How Audience Movies Are Supposed To Make You Feel

I caught a midnight show of The Empire Strikes Back on 5.21.80 at Loew’s Astor Plaza, and I’ll never forget that feeling of immense calm and profound satisfaction as I sat in my aisle seat and listened to John Williams‘ closing credits music.

I was especially charmed by a 15-second-long downshifting bridge (1:18 through 1:35) that departed from the traditional theme.

Even listening now (I watched it last weekend with Sutton) puts you in the mood.

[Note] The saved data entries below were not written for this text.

Lemma guest_or_none_origin req env p : authenticated p = true ->
  guest_or_none hmac req env (requestTokens req) = p -> origin req env p.
Proof.
  unfold guest_or_none. destruct (_ && _) eqn:E; intros Ha <-; [|done]. bool_to_prop. by constructor.
Qed.

Lemma resolve_origin req env p :
  resolvePrincipal scrypt sha256 hmac registry entropy getAuthStatus req env = Ok p -> authenticated p = true ->
  origin req env p.
Proof.
  unfold resolvePrincipal. rewrite rbind_ok. intros (svc & Hsvc & H) Ha. destruct svc as [q|].
  { injection H as ->. apply service_of_some in Hsvc as (t & Ht & H).
    apply authenticate_some in H as (l & s & Hl & Hs & Hac & Hd & ->).
    assert (E : text_or (VStr (t_value t)) "" = t_value t) by (by destruct (t_value t)). rewrite E in Hd.
    by econstructor. }
  destruct (host_token req (text_or (prop env "SOVEREIGN_API_TOKEN") "") _) as [t|] eqn:E1.
  { injection H as <-. apply host_token_some in E1 as (? & ? & ? & ?). constructor; congruence. }
  destruct (host_token req (text_or (prop env "SOVEREIGN_CLIENT_TOKEN") "") _) as [t|] eqn:E2.
  { injection H as <-. apply host_token_some in E2 as (? & ? & ? & ?). constructor; congruence. }
  destruct (human_bearer _) eqn:Eh; [|injection H as H; by apply guest_or_none_origin].
  apply rbind_ok in H as (auth & Hauth & H). destruct (prop auth "authenticated") as [| |[]| | | |] eqn:Eb;
    injection H as H; try by apply guest_or_none_origin.
  subst p. by econstructor.
Qed.

(** What a resolved principal looks like: an anonymous one has no role, no
    capabilities and no id; an authenticated one has an id, a valid role and
    known capabilities; a human has a human role, and the capabilities of
    that role. *)
Definition principal_ok (p : Principal) : Prop :=
  (forall c, c ∈ capabilities p -> c ∈ ALL_CAPABILITIES) /\
  if authenticated p then
    id p <> None /\
    ((identity_type p = "human" /\ exists r, role p = Some r /\ r ∈ HUMAN_ROLES /\
        forall c, c ∈ capabilities p <-> c ∈ capabilitiesForRole (VStr r)) \/
     (identity_type p = "service" /\ (role p = Some "service" \/ role p = Some "owner")))
  else id p = None /\ identity_type p = "anonymous" /\ role p = None /\ capabilities p = [].

Lemma all_known l : forallb (fun c => str_in c ALL_CAPABILITIES) l = true -> forall c, c ∈ l -> c ∈ ALL_CAPABILITIES.
Proof. intros E c Hc. rewrite forallb_forall in E. by apply str_in_spec, E, list_elem_of_In. Qed.

Lemma human_principal_ok role id session source : role ∈ HUMAN_ROLES -> truthy id = true ->
  principal_ok (buildPrincipal {| o_id := id; o_identityType := VStr "human"; o_role := VStr role;
    o_capabilities := VArr (map VStr (capabilitiesForRole (VStr role))); o_authenticated := VBool true;
    o_source := VStr source; o_sessionId := session; o_actingUserId := VNull |}).
Proof.
  intros Hr Hid. unfold principal_ok, buildPrincipal.
  cbn [o_id o_identityType o_role o_capabilities o_authenticated authenticated capabilities AccessPolicy.id identity_type AccessPolicy.role].
  split; [by intros c; apply normalizeCapabilities_known|]. split; [unfold opt_text; by rewrite Hid|].
  left. split; [done|]. exists role.
  assert (H : normalizeRole (VStr role) None = Some role /\ forall c, c ∈ capabilitiesForRole (VStr role) -> c ∈ ALL_CAPABILITIES).
  { split.
    - repeat (apply elem_of_cons in Hr as [->|Hr]; [reflexivity|]). by apply elem_of_nil in Hr.
    - apply all_known. repeat (apply elem_of_cons in Hr as [->|Hr]; [vm_compute; reflexivity|]). by apply elem_of_nil in Hr. }
  destruct H as [H1 H2]. split_and!; [done|done|]. intros c. by apply elem_of_normalize_known.
Qed.

(** Every principal a request resolves to is well formed: no request,
    environment or answer of the authentication service yields an
    authenticated principal without an id or a valid role, a human with the
    role [service] or with more than the capabilities of the role, an
    unknown capability, or capabilities without authentication. *)
Theorem resolved_principal_ok req env p :
  resolvePrincipal scrypt sha256 hmac registry entropy getAuthStatus req env = Ok p -> principal_ok p.
Proof.
  intros Hp. destruct (authenticated p) eqn:Ha.
  - destruct (resolve_origin _ _ _ Hp Ha) as [t l s Ht Hl Hs _ _| | |auth user _ _ _|].
    + destruct (readRegistry_ok _ _ Hl) as [Hok _]. rewrite Forall_forall in Hok. specialize (Hok s Hs).
      unfold principal_ok. split; [intros c; apply normalizeCapabilities_known|].
      change (authenticated (service_principal sha256 s (s_token_hash s) entropy)) with true. cbv iota.
      rewrite service_principal_id by apply (ok_id _ Hok). split; [done|]. right. split; [done|by left].
    + split; [|split; [done|right; split; [done|by right]]]. by apply all_known.
    + split; [intros c; apply normalizeCapabilities_known|split; [done|right; split; [done|by left]]].
    + apply human_principal_ok; [apply human_role_valid|]. unfold js_or. by destruct (truthy (prop user "id")) eqn:E.
    + apply human_principal_ok; [apply str_in_spec; reflexivity|done].
  - assert (Hanon : forall s, p = anonymous s -> principal_ok p) by (intros s ->; split; [by intros c Hc; apply elem_of_nil in Hc|done]).
    assert (Hg : forall ts, guest_or_none hmac req env ts = p -> principal_ok p).
    { intros ts. unfold guest_or_none. destruct (_ && _); intros E; [by rewrite <- E in Ha|]. eapply Hanon. by symmetry. }
    unfold resolvePrincipal in Hp. apply rbind_ok in Hp as (svc & Hsvc & H). destruct svc as [q|].
    { injection H as ->. apply service_of_some in Hsvc as (t & Ht & H).
      apply authenticate_some in H as (l & s & _ & _ & _ & _ & ->). done. }
    destruct (host_token _ _ _); [by injection H as <-|]. destruct (host_token _ _ _); [by injection H as <-|].
    destruct (human_bearer _); [|injection H as H; by eapply Hg].
    apply rbind_ok in H as (auth & _ & H). destruct (prop auth "authenticated") as [| |[]| | | |]; injection H as H; try by eapply Hg.
    by rewrite <- H in Ha.
Qed.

The greatest of all Star Wars films doesn’t really “end” brilliantly — it just stops and winds down and settles into an “okay, all that happened so now it’s time to settle and reflect” mood, but that spunky, tarah-tarah transformation when “directed by Irvin Kershner‘ suddenly appeared…I was muttering ”thank you, God and Gary Kurtz“.

George Lucas was increasingly freaked by and fretting about Empire‘s production costs rising from $8 million to $30.5 million (“It doesn’t have to be that good!”). It wound up making $401.5 million worldwide that year. Not to mention another $138M from subsequent re-releases.

The “fans” who were “conflicted about Empire‘s darker and more mature themes” were major-league morons.